### [WORK ITEM]
Scan the entries that follow and give only the number of lines containing "bool".

### [MATERIAL FOR THIS EXERCISE]
(* ===== verification/FileTree.v ===== *)
(** * Paths and directory trees

    What the file operations of [custody.rs] and [service/migration.rs] use of
    Windows' file system: a path is looked up by its components with either slash
    and whatever ASCII case, and a store is a map from such paths to objects, so
    that a directory's rename moves, and its removal deletes, everything below it. *)

From stdpp Require Import sorting.
From S2P Require Import Prelude.

(** ** Paths *)

Notation Path := (list string).

Definition is_slash (c : Ascii.ascii) : bool := bool_decide (c = backslash) || bool_decide (c = slash).

(** The pieces between the separators. *)
Fixpoint pieces (s : string) : list string :=
  match s with
  | EmptyString => [""]
  | String a s' =>
      if is_slash a then "" :: pieces s'
      else match pieces s' with
           | [] => [String a ""]
           | p :: ps => String a p :: ps
           end
  end.

Definition components (s : string) : list string := filter (λ p, p ≠ "") (pieces s).

(** What a path is looked up by. *)
Definition path_key (s : string) : Path := lowercase <$> components s.

(** [Path::file_name], or the empty text. *)
Definition file_name (s : string) : string := default "" (last (components s)).

(** The text up to its last separator. *)
Fixpoint directory_part (s : string) : string :=
  match s with
  | EmptyString => EmptyString
  | String a s' =>
      if is_slash a then String a (directory_part s')
      else match directory_part s' with
           | EmptyString => EmptyString
           | d => String a d
           end
  end.

(** [Path::with_file_name]. *)
Definition with_file_name (s name : string) : string := directory_part s +:+ name.

(** A name of one component. *)
Definition plain_name (n : string) : bool := negb (is_empty n) && forallb_str (λ c, negb (is_slash c)) n.

Lemma pieces_not_nil s : pieces s ≠ [].
Proof. destruct s; cbn; [done|]. case_match; [done|]. by case_match. Qed.

Lemma pieces_app_slash s c n : is_slash c = true → pieces (s +:+ String c n) = pieces s ++ pieces n.
Proof.
  intros Hc. induction s as [|a s IH].
  - change ("" +:+ String c n) with (String c n). cbn [pieces]. by rewrite Hc.
  - rewrite app_str_cons. cbn [pieces]. rewrite IH. destruct (is_slash a); [done|].
    pose proof (pieces_not_nil s). by destruct (pieces s).
Qed.

Lemma pieces_plain n : forallb_str (λ c, negb (is_slash c)) n = true → pieces n = [n].
Proof.
  induction n as [|a n IH]; [done|]. cbn [forallb_str pieces].
  intros [Ha Hn]%andb_true_iff. apply negb_true_iff in Ha. by rewrite Ha, IH.
Qed.

Lemma components_plain n : plain_name n = true → components n = [n].
Proof.
  unfold plain_name, components. intros [He Hn]%andb_true_iff. rewrite (pieces_plain n Hn).
  rewrite filter_cons_True, filter_nil; [done|]. by destruct n.
Qed.

(** A name joined with a separator between. *)
Lemma components_join base c n :
  is_slash c = true → plain_name n = true → components (base +:+ String c n) = components base ++ [n].
Proof.
  intros Hc Hn. unfold components at 1. rewrite pieces_app_slash by done. rewrite filter_app. f_equal.
  by apply components_plain.
Qed.

(** ** Trees *)

Section Tree.
Context {V : Type}.
Implicit Types (m : gmap Path V) (d k r from to : Path).

(** [k] without the leading [d]. *)
Fixpoint strip_path (d k : Path) : option Path :=
  match d, k with
  | [], _ => Some k
  | a :: d', b :: k' => if decide (a = b) then strip_path d' k' else None
  | _ :: _, [] => None
  end.

Lemma strip_path_Some d k r : strip_path d k = Some r ↔ k = d ++ r.
Proof.
  revert k; induction d as [|a d IH]; intros k; cbn.
  - split; [by intros [= ->]|by intros ->].
  - destruct k as [|b k]; [done|]. case_decide; simplify_eq; [rewrite IH|]; split; congruence.
Qed.

Lemma strip_path_app d r : strip_path d (d ++ r) = Some r.
Proof. by apply strip_path_Some. Qed.

(** Everything at or below [d]. *)
Definition below d k : bool := match strip_path d k with Some _ => true | None => false end.

Lemma below_spec d k : below d k = true ↔ ∃ r, k = d ++ r.
Proof.
  unfold below. split.
  - destruct (strip_path d k) as [r|] eqn:E; [|done]. apply strip_path_Some in E. eauto.
  - intros [r ->]. by rewrite strip_path_app.
Qed.

Lemma below_app d r : below d (d ++ r) = true.
Proof. apply below_spec. eauto. Qed.

Lemma below_self d : below d d = true.
Proof. apply below_spec. exists []. by rewrite app_nil_r. Qed.

(** Siblings: neither is below the other. *)
Lemma below_sibling p (a b : string) r : a ≠ b → below (p ++ [a]) ((p ++ [b]) ++ r) = false.
Proof.
  intros Hne. destruct (below _ _) eqn:E; [|done]. apply below_spec in E as [r' E].
  rewrite <- !app_assoc in E. apply app_inv_head in E. by injection E as ->.
Qed.

Definition remove_tree d m : gmap Path V := filter (λ kv, below d kv.1 = false) m.

Lemma remove_tree_lookup d m k : remove_tree d m !! k = if below d k then None else m !! k.
Proof.
  unfold remove_tree. destruct (below d k) eqn:E.
  - apply map_lookup_filter_None. right. intros v _. cbn. congruence.
  - destruct (m !! k) as [v|] eqn:Ek.
    + by apply map_lookup_filter_Some.
    + apply map_lookup_filter_None. by left.
Qed.

(** The rename of [from] to [to]: the keys below [from] are rebased. *)
Definition move_key (from to k : Path) : Path :=
  match strip_path from k with Some r => to ++ r | None => k end.

Definition move_tree from to m : gmap Path V :=
  list_to_map ((λ kv, (move_key from to kv.1, kv.2)) <$> map_to_list m).

Definition unoccupied d m : Prop := ∀ r, m !! (d ++ r) = None.

Lemma move_key_inj from to m k k' v v' :
  unoccupied to m → m !! k = Some v → m !! k' = Some v' →
  move_key from to k = move_key from to k' → k = k'.
Proof.
  unfold move_key. intros Hu Hk Hk'.
  destruct (strip_path from k) as [r|] eqn:E, (strip_path from k') as [r'|] eqn:E'; intros H; [| | |done].
  - apply strip_path_Some in E as ->, E' as ->. apply app_inv_head in H. by subst.
  - subst k'. by rewrite Hu in Hk'.
  - subst k. by rewrite Hu in Hk.
Qed.

Lemma move_tree_Some from to m k v :
  unoccupied to m →
  move_tree from to m !! k = Some v ↔ ∃ j, k = move_key from to j ∧ m !! j = Some v.
Proof.
  intros Hu. unfold move_tree.
  assert (NoDup (((λ kv, (move_key from to kv.1, kv.2)) <$> map_to_list m).*1)) as Hnd.
  { rewrite <- list_fmap_compose. apply NoDup_fmap_2_strong.
    - intros [j x] [j' x'] Hj Hj' H. cbn in H. apply elem_of_map_to_list in Hj, Hj'.
      pose proof (move_key_inj _ _ _ _ _ _ _ Hu Hj Hj' H) as ->. congruence.
    - apply NoDup_map_to_list. }
  rewrite <- elem_of_list_to_map by done. rewrite list_elem_of_fmap. split.
  - intros ([j x] & [= -> ->] & H). apply elem_of_map_to_list in H. eauto.
  - intros (j & -> & H). exists (j, v). split; [done|]. by apply elem_of_map_to_list.
Qed.

Lemma move_tree_to from to m r :
  unoccupied to m → move_tree from to m !! (to ++ r) = m !! (from ++ r).
Proof.
  intros Hu. apply option_eq. intros v. rewrite move_tree_Some by done. split.
  - intros (j & Hj & Hv). unfold move_key in Hj. destruct (strip_path from j) as [r'|] eqn:E.
    + apply strip_path_Some in E as ->. apply app_inv_head in Hj. by subst.
    + subst j. by rewrite Hu in Hv.
  - intros Hv. exists (from ++ r). split; [|done]. unfold move_key. by rewrite strip_path_app.
Qed.

Lemma move_tree_other from to m k :
  unoccupied to m → below to k = false → move_tree from to m !! k = if below from k then None else m !! k.
Proof.
  intros Hu Hk. apply option_eq. intros v. rewrite move_tree_Some by done. split.
  - intros (j & Hj & Hv). unfold move_key in Hj. destruct (strip_path from j) as [r'|] eqn:E.
    + subst k. by rewrite below_app in Hk.
    + subst j. unfold below. by rewrite E.
  - destruct (below from k) eqn:E; [done|]. intros Hv. exists k. split; [|done].
    unfold move_key. unfold below in E. by destruct (strip_path from k).
Qed.

(** The entries directly in [d]. *)
Definition is_child d k : bool := match strip_path d k with Some [_] => true | _ => false end.

Definition children d m : list V := snd <$> filter (λ kv, is_child d kv.1 = true) (map_to_list m).

Lemma is_child_spec d k : is_child d k = true ↔ ∃ n, k = d ++ [n].
Proof.
  unfold is_child. split.
  - destruct (strip_path d k) as [[|n [|]]|] eqn:E; try done. apply strip_path_Some in E. eauto.
  - intros [n ->]. by rewrite strip_path_app.
Qed.

Lemma elem_of_children d m v : v ∈ children d m ↔ ∃ n, m !! (d ++ [n]) = Some v.
Proof.
  unfold children. rewrite list_elem_of_fmap. split.
  - intros ([k x] & -> & H). apply list_elem_of_filter in H as [Hc H]. apply elem_of_map_to_list in H.
    cbn in *. apply is_child_spec in Hc as [n ->]. eauto.
  - intros [n H]. exists (d ++ [n], v). split; [done|]. apply list_elem_of_filter. split.
    + apply is_child_spec. eauto.
    + by apply elem_of_map_to_list.
Qed.

(** The paths strictly below [d], the deepest first. *)
Definition deeper (a b : Path) : Prop := length b ≤ length a.
#[global] Instance deeper_dec a b : Decision (deeper a b).
Proof. unfold deeper. apply _. Defined.

Definition descendants d m : list Path :=
  merge_sort deeper (filter (λ k, below d k = true ∧ k ≠ d) ((map_to_list m).*1)).

Lemma elem_of_descendants d m k : k ∈ descendants d m → below d k = true ∧ k ≠ d.
Proof. unfold descendants. rewrite merge_sort_Permutation. intros [H _]%list_elem_of_filter. done. Qed.

(** Some of the paths below [d] deleted. *)
Definition delete_all (ks : list Path) m : gmap Path V := foldr delete m ks.

Lemma delete_all_lookup ks m k : delete_all ks m !! k = if decide (k ∈ ks) then None else m !! k.
Proof.
  induction ks as [|j ks IH]; cbn [delete_all foldr].
  - rewrite decide_False by apply not_elem_of_nil. done.
  - fold (delete_all ks m). destruct (decide (k = j)) as [->|Hne].
    + rewrite lookup_delete_eq, decide_True by left. done.
    + rewrite lookup_delete_ne by done. rewrite IH.
      destruct (decide (k ∈ ks)); [rewrite decide_True by (by right)|rewrite decide_False]; try done.
      rewrite elem_of_cons. naive_solver.
Qed.

End Tree.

### [RESPONSE BOX]
4